Du 14 juillet au 4 aout 2016, La Galerie Le Basquiat accueille l’Exposition ‘Cent pour Cent Dadié’ de l’artiste peintre ivoirien Grah Poll. Comme promis, je vous reviens avec quelques réponses sur cette exposition après une rencontre avec Grah Poll qui s’est tenue ce mardi 19 juillet 2016 sur le lieu de l’exposition. Retour sur cette rencontre.
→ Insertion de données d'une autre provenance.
(** * The moving obstacle model of the interop judging server

    A shallow embedding of [server/auvsi_suas/models/moving_obstacle.py]
    (class [MovingObstacle]) and the properties its specification states
    about it.

    Numbers.  Python floats and numpy float64 cells are IEEE 754 binary64
    numbers.  A [pyfloat] is the number that a float stands for: a finite
    value is a rational in canonical form ([Qc], so that equal values are
    equal terms), and there are the two infinities and nan; the two zeros
    are one value, as they are for [==], [<=] and the arithmetic of this
    program.  An operation computes its exact result and rounds it with
    [rnd], the rounding of the arithmetic (class [Rounding]): [binary64]
    is the rounding of Python and numpy, to the nearest float, ties to
    even, overflow to an infinity; [exact_arithmetic] does not round.  The
    theorems hold for every rounding, some of them under the laws of
    rounding that they name.

    Effects.  Exceptions are values of [result]; the two attributes that
    [get_position] attaches to the instance and the readings of
    [timezone.now()] are threaded through the state monad [M]. *)

From Stdlib Require Import QArith Qcanon Qround ZArith Lia Bool.
From stdpp Require Import base numbers option list strings pretty gmap.

Local Open Scope Z_scope.

(** ** Exceptions *)

Inductive exn := ZeroDivisionError | IndexError | ValueError | TypeError.

Inductive result (A : Type) :=
| Ok (a : A)
| Raise (e : exn).
Arguments Ok {A} a.
Arguments Raise {A} e.

Global Instance result_ret : MRet result := fun A a => Ok a.
Global Instance result_bind : MBind result := fun A B f m =>
  match m with
  | Ok a => f a
  | Raise e => Raise e
  end.

(** [for x in xs: body], the loop state passed along, an exception ending
    the loop. *)
Fixpoint for_in {S A : Type} (xs : list A) (body : A -> S -> result S) (s : S)
  : result S :=
  match xs with
  | [] => Ok s
  | x :: rest => s' ← body x s; for_in rest body s'
  end.

(** [range(a, b)]. *)
Definition range (a b : Z) : list Z := seqZ a (b - a).

(** [l[i]] on a list or a one-dimensional array: a negative index counts
    from the end, an index out of range raises. *)
Definition getitem {A : Type} (l : list A) (i : Z) : result A :=
  let n := Z.of_nat (length l) in
  let j := if i <? 0 then i + n else i in
  if j <? 0 then Raise IndexError
  else match l !! Z.to_nat j with
       | Some x => Ok x
       | None => Raise IndexError
       end.

(** ** Floats *)

Inductive pyfloat :=
| Fin (q : Qc)
| Inf (negative : bool)
| NaN.

Global Instance pyfloat_eq_dec : EqDecision pyfloat.
Proof. solve_decision. Defined.

Definition fzero : pyfloat := Fin 0%Qc.

(** [a <= b]: false as soon as one side is nan. *)
Definition fle (a b : pyfloat) : bool :=
  match a, b with
  | Fin x, Fin y => bool_decide (x ≤ y)%Qc
  | Fin _, Inf negative => negb negative
  | Inf negative, Fin _ => negative
  | Inf negative, Inf negative' => negative || negb negative'
  | _, _ => false
  end.

(** [a < b]. *)
Definition flt (a b : pyfloat) : bool :=
  match a, b with
  | Fin x, Fin y => bool_decide (x < y)%Qc
  | Fin _, Inf negative => negb negative
  | Inf negative, Fin _ => negative
  | Inf negative, Inf negative' => negative && negb negative'
  | _, _ => false
  end.

(** [a != b]: true as soon as one side is nan. *)
Definition fne (a b : pyfloat) : bool :=
  match a, b with
  | Fin x, Fin y => negb (bool_decide (x = y))
  | Inf negative, Inf negative' => negb (Bool.eqb negative negative')
  | _, _ => true
  end.

(** The rounding of the exact result of an operation to a float. *)
Class Rounding := rnd : Qc -> pyfloat.

(** The arithmetic that does not round. *)
Definition exact_arithmetic : Rounding := Fin.

(** The integer nearest to [n / d], for [d > 0]; of two nearest, the even
    one. *)
Definition round_half_even (n d : Z) : Z :=
  let q := n / d in
  match 2 * (n mod d) ?= d with
  | Lt => q
  | Gt => q + 1
  | Eq => if Z.even q then q else q + 1
  end.

(** The exponent of the leading bit of [n / d], for positive [n] and [d];
    -1127 for the numbers below 2^-1127, which are below half of the
    smallest float. *)
Definition exponent (n d : Z) : Z := Z.log2 (n * 2 ^ 1127 / d) - 1127.

(** The exponent of the last of the 53 bits that a float keeps of
    [n / d]; no bit is kept below 2^-1074. *)
Definition quantum (n d : Z) : Z := Z.max (exponent n d - 52) (-1074).

(** [n / d] in units of the last bit kept, rounded. *)
Definition significand (n d : Z) : Z :=
  round_half_even (n * 2 ^ 1074) (d * 2 ^ (quantum n d + 1074)).

(** The binary64 float nearest to [n / d]; an infinity from 2^1024 on. *)
Definition round64_pos (n d : positive) : pyfloat :=
  let q := quantum (Zpos n) (Zpos d) in
  let m := significand (Zpos n) (Zpos d) in
  if q + Z.log2 m >=? 1024 then Inf false
  else Fin (Q2Qc (m * 2 ^ (q + 1074) # 2 ^ 1074)).

(** [- a]. *)
Definition fneg (a : pyfloat) : pyfloat :=
  match a with
  | Fin q => Fin (- q)%Qc
  | Inf negative => Inf (negb negative)
  | NaN => NaN
  end.

(** The arithmetic of Python floats and of numpy's float64. *)
Definition binary64 : Rounding := fun x =>
  match Qnum x with
  | Z0 => fzero
  | Zpos n => round64_pos n (Qden x)
  | Zneg n => fneg (round64_pos n (Qden x))
  end.

(** [a + b]. *)
Definition fadd `{Rounding} (a b : pyfloat) : pyfloat :=
  match a, b with
  | Fin x, Fin y => rnd (x + y)%Qc
  | Fin _, Inf negative => Inf negative
  | Inf negative, Fin _ => Inf negative
  | Inf negative, Inf negative' =>
      if Bool.eqb negative negative' then Inf negative else NaN
  | _, _ => NaN
  end.

(** [a / b] on Python floats: a zero divisor raises. *)
Definition truediv `{Rounding} (a b : pyfloat) : result pyfloat :=
  match b with
  | Fin y =>
      if bool_decide (y = 0%Qc) then Raise ZeroDivisionError
      else match a with
           | Fin x => Ok (rnd (x / y)%Qc)
           | Inf negative => Ok (Inf (xorb negative (bool_decide (y < 0)%Qc)))
           | NaN => Ok NaN
           end
  | Inf _ =>
      match a with
      | Fin _ => Ok fzero
      | _ => Ok NaN
      end
  | NaN => Ok NaN
  end.

(** The integer part of [q], rounded towards zero. *)
Definition Qc_trunc (q : Qc) : Z :=
  if bool_decide (0 ≤ q)%Qc then Qfloor q else Qceiling q.

(** [np.mod(a, b)]: the remainder of C's [fmod], which is exact and has
    the sign of [a]; when it is not zero and its sign is not the sign of
    [b], [b] is added to it, a float addition.  nan for a zero divisor. *)
Definition np_mod `{Rounding} (a b : pyfloat) : pyfloat :=
  match a, b with
  | Fin x, Fin y =>
      if bool_decide (y = 0%Qc) then NaN
      else
        let m := (x - y * Qc_of_Z (Qc_trunc (x / y)))%Qc in
        if negb (bool_decide (m = 0%Qc)) &&
           negb (Bool.eqb (bool_decide (y < 0)%Qc) (bool_decide (m < 0)%Qc))
        then rnd (m + y)%Qc
        else Fin m
  | Fin x, Inf negative =>
      if negb (bool_decide (x = 0%Qc)) &&
         negb (Bool.eqb negative (bool_decide (x < 0)%Qc))
      then Inf negative
      else Fin x
  | _, _ => NaN
  end.

(** [np.zeros(n)]. *)
Definition np_zeros (n : Z) : list pyfloat := replicate (Z.to_nat n) fzero.

(** [np.zeros((n, m))], a list of rows. *)
Definition np_zeros2 (n m : Z) : list (list pyfloat) :=
  replicate (Z.to_nat n) (np_zeros m).

(** What a float64 cell holds after [arr[i] = v]: [None] becomes nan. *)
Definition to_float64 (v : option pyfloat) : pyfloat :=
  match v with
  | Some x => x
  | None => NaN
  end.
(** * The "Copy page" button of the documentation site

    A shallow embedding of [docs/js/copy-as-markdown.js] (the notebook-aware
    revision): the path resolution [getMarkdownPath], the notebook
    conversion [notebookToMarkdown], the promise chain of [copyMarkdown],
    the feedback on the button, [createButton] with the navigation callback,
    and the earlier revision of the promise chain, together with the
    properties the specification states about them and further properties
    read off the code.

    JavaScript strings are modelled as [string]; the host (DOM, network,
    [JSON.parse], clipboard) is a record of oracles. *)

From Stdlib Require Import String Ascii List Bool Arith Lia.
Import ListNotations.
Local Open Scope string_scope.
Set Warnings "-register-all".

(** ** JavaScript string primitives used by the script *)

Module Js.

(** The line feed, written [\n] in the source. *)
Definition LF : string := String (ascii_of_nat 10) EmptyString.

(** The double quote. *)
Definition DQ : string := String (ascii_of_nat 34) EmptyString.

(** [s.endsWith(suffix)]. *)
Fixpoint endsWith (s suffix : string) : bool :=
  if String.eqb s suffix then true
  else match s with
       | EmptyString => false
       | String _ s' => endsWith s' suffix
       end.

(** [s.indexOf(pat)]; [None] stands for the result [-1]. *)
Fixpoint indexOf (s pat : string) : option nat :=
  if String.prefix pat s then Some 0
  else match s with
       | EmptyString => None
       | String _ s' => option_map S (indexOf s' pat)
       end.

(** [s.substring(start)] for [start <= s.length] (a larger [start] is
    clamped to the length, which gives the empty string here too). *)
Fixpoint substring_from (start : nat) (s : string) : string :=
  match start, s with
  | O, _ => s
  | S k, EmptyString => EmptyString
  | S k, String _ s' => substring_from k s'
  end.

(** [s.replace(/<suffix>$/, repl)] for a literal, non-empty [suffix]: the
    pattern is anchored at the end of the input, so at most the final
    occurrence is replaced. *)
Fixpoint replace_at_end (suffix repl : string) (s : string) : string :=
  if String.eqb s suffix then repl
  else match s with
       | EmptyString => EmptyString
       | String c s' => String c (replace_at_end suffix repl s')
       end.

(** [s.replace(/^\//, "")]. *)
Definition strip_leading_slash (s : string) : string :=
  match s with
  | String c s' => if Ascii.eqb c "/"%char then s' else s
  | EmptyString => s
  end.

(** [s.replace(/\/$/, "")]. *)
Definition strip_trailing_slash (s : string) : string :=
  replace_at_end "/" "" s.

(** *** Values produced by [JSON.parse] *)

(** A number is carried as the text JavaScript prints for it
    (Number::toString); both zeros print as ["0"], and [JSON.parse] never
    produces NaN.  An object is the list of its own properties; the parser
    has already resolved repeated keys. *)
Inductive value : Type :=
  | VNull
  | VBool (b : bool)
  | VNum (printed : string)
  | VStr (s : string)
  | VArr (elems : list value)
  | VObj (props : list (string * value)).

Inductive error : Type :=
  | SyntaxError
  | TypeError
  | Error (message : string)
  | Rejected.

(** How an evaluation ends.  [Unmodelled] marks the one shape of input this
    development does not follow (see [notebookToMarkdown]). *)
Inductive completion (A : Type) : Type :=
  | Normal (a : A)
  | Throw (e : error)
  | Unmodelled.
Arguments Normal {A} a.
Arguments Throw {A} e.
Arguments Unmodelled {A}.

Definition cbind {A B} (c : completion A) (k : A -> completion B)
  : completion B :=
  match c with
  | Normal a => k a
  | Throw e => Throw e
  | Unmodelled => Unmodelled
  end.

(** ToBoolean. *)
Definition truthy (v : value) : bool :=
  match v with
  | VNull => false
  | VBool b => b
  | VNum p => negb (String.eqb p "0")
  | VStr s => negb (String.eqb s "")
  | VArr _ | VObj _ => true
  end.

Fixpoint lookup (k : string) (props : list (string * value)) : option value :=
  match props with
  | [] => None
  | (k', v) :: rest => if String.eqb k k' then Some v else lookup k rest
  end.

(** [v.k] for a property name [k] that no built-in prototype defines
    (here [cells], [source], [cell_type]); [None] is [undefined].  Reading a
    property of [null] throws. *)
Definition prop (k : string) (v : value) : completion (option value) :=
  match v with
  | VNull => Throw TypeError
  | VObj props => Normal (lookup k props)
  | VBool _ | VNum _ | VStr _ | VArr _ => Normal None
  end.

(** [Array.prototype.join] over elements already turned into text by
    [text_of]; [null] elements print as the empty string. *)
Definition join_with (text_of : value -> completion string) (sep : string)
  : list value -> completion string :=
  fix go (l : list value) : completion string :=
    let elem (v : value) :=
      match v with VNull => Normal "" | _ => text_of v end in
    match l with
    | [] => Normal ""
    | [v] => elem v
    | v :: rest =>
        cbind (elem v) (fun s =>
        cbind (go rest) (fun t => Normal (s ++ sep ++ t)))
    end.

(** ToString.  An object prints as ["[object Object]"] unless a data
    property shadows [toString], in which case the conversion finds nothing
    callable and throws. *)
Fixpoint ToString (v : value) : completion string :=
  match v with
  | VNull => Normal "null"
  | VBool true => Normal "true"
  | VBool false => Normal "false"
  | VNum p => Normal p
  | VStr s => Normal s
  | VArr l => join_with ToString "," l
  | VObj props =>
      match lookup "toString" props with
      | Some _ => Throw TypeError
      | None => Normal "[object Object]"
      end
  end.

(** [a.join(sep)] on an array value. *)
Definition join (sep : string) (l : list value) : completion string :=
  join_with ToString sep l.

(** The one-character strings [s[0]], [s[1]], ... of a string. *)
Fixpoint chars (s : string) : list value :=
  match s with
  | EmptyString => []
  | String c s' => VStr (String c EmptyString) :: chars s'
  end.

End Js.
Import Js.

Notation "x <- c ;; k" := (cbind c (fun x => k))
  (at level 61, c at next level, right associativity).

(** ** Constants of the script *)

Definition REPO_RAW_BASE : string :=
  "https://raw.githubusercontent.com/stanfordnlp/dspy/main/docs/docs/".

Definition ICON : string :=
  "<svg xmlns=" ++ DQ ++ "http://www.w3.org/2000/svg" ++ DQ
  ++ " viewBox=" ++ DQ ++ "0 0 24 24" ++ DQ ++ ">"
  ++ "<path d=" ++ DQ
  ++ "M16 1H4c-1.1 0-2 .9-2 2v14h2V3h12V1zm3 4H8c-1.1 0-2 .9-2 2v14"
  ++ "c0 1.1.9 2 2 2h11c1.1 0 2-.9 2-2V7c0-1.1-.9-2-2-2zm0 16H8V7h11v14z"
  ++ DQ ++ "/></svg>".

(** ** [notebookToMarkdown] *)

(** The fenced block a code cell becomes. *)
Definition fence (source : string) : string :=
  "```python" ++ LF ++ source ++ LF ++ "```".

(** [(cell.source || []).join("")]. *)
Definition cell_source (cell : value) : completion string :=
  src <- prop "source" cell ;;
  match src with
  | None => join "" []
  | Some v =>
      if truthy v then
        match v with
        | VArr lines => join "" lines
        | _ => Throw TypeError          (* [join] is not a function *)
        end
      else join "" []
  end.

(** One iteration of the loop body: the new contents of [parts]. *)
Definition push_cell (cell : value) (parts : list string)
  : completion (list string) :=
  source <- cell_source cell ;;
  ty <- prop "cell_type" cell ;;
  match ty with
  | Some (VStr t) =>
      if String.eqb t "markdown" then Normal (parts ++ [source])%list
      else if String.eqb t "code" then Normal (parts ++ [fence source])%list
      else Normal parts
  | _ => Normal parts
  end.

(** The [for] loop over [cells[0]], ..., [cells[cells.length-1]]. *)
Fixpoint cells_loop (cells : list value) (parts : list string)
  : completion (list string) :=
  match cells with
  | [] => Normal parts
  | cell :: rest =>
      parts' <- push_cell cell parts ;;
      cells_loop rest parts'
  end.

(** [nb.cells || []], as the sequence the loop walks.  A truthy value that
    is not an array is walked through its [length]: a string gives its
    characters, a boolean or a number has no [length] and gives nothing, and
    so does an object without a [length] property.  An object that carries
    its own [length] (an array-like) is not followed. *)
Definition cells_of (nb : value) : completion (list value) :=
  c <- prop "cells" nb ;;
  match c with
  | None => Normal []
  | Some v =>
      if truthy v then
        match v with
        | VArr l => Normal l
        | VStr s => Normal (chars s)
        | VObj props =>
            match lookup "length" props with
            | None => Normal []
            | Some _ => Unmodelled
            end
        | _ => Normal []
        end
      else Normal []
  end.

(** The conversion applied to an already parsed notebook. *)
Definition notebook_markdown (nb : value) : completion string :=
  cells <- cells_of nb ;;
  parts <- cells_loop cells [] ;;
  Normal (String.concat (LF ++ LF) parts).

Section Parser.

(** [JSON.parse]: [None] when the text is not well-formed JSON. *)
Variable JSON_parse : string -> option value.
Grah Poll, un artiste qui repousse sans cesse ses limites
Grah Poll est un artiste plasticien et professeur en éducation artistique résident à Croutelle en France. Formé à l’École Nationale des Beaux-arts d’Abidjan et Limoges-Aubusson , il rend hommage à l’écrivain ivoirien Bernard Binlin Dadié à travers une installation et cent (100) portraits de peinture numérique. Cette exposition met en avant l’icône de la culture que représente Bernard Dadié qui a accessoirement reçu en début d’année le Premier Prix Jaimes Torres Bodet de l’UNESCO en récompense pour l’ensemble de son œuvre et sa contribution à la promotion du savoir et du progrès de la société par l’Art, les Lettres et les Sciences humaines en Afrique et dans le monde. Il faut noter que l’écrivain est le premier lauréat de ce prix.
@Originvl
Cent pour Cent Dadié : Exposition de peintures numériques de Grah Poll
La rencontre avec Grah Poll était tout ce qu’il y a de plus naturel : un échange simple où mes interrogations ont tout simplement été résolues. Revenons sur les éléments qui constituent cette exposition.
Les peintures numériques
- Le choix de Bernard Dadié : Grah Poll a souhaité faire une réflexion sur les icônes culturelles africaines et particulièrement ivoirienne. Il a donc choisi Bernard Dadié car ce dernier est une icône culturelle avec un parcours bien ancré dans ses convictions. En ce qui concerne l’image, c’est le regard captivant de Bernard Dadié qui a frappé Grah Poll. Effectivement, on a l’impression qu’il réfléchit, qu’il se projette avec son stylo et en ce sens qu’il est prêt à saisir l’opportunité, le moment et on a l’impression qu’il va se jeter sur sa feuille de papier pour déclamer un vers.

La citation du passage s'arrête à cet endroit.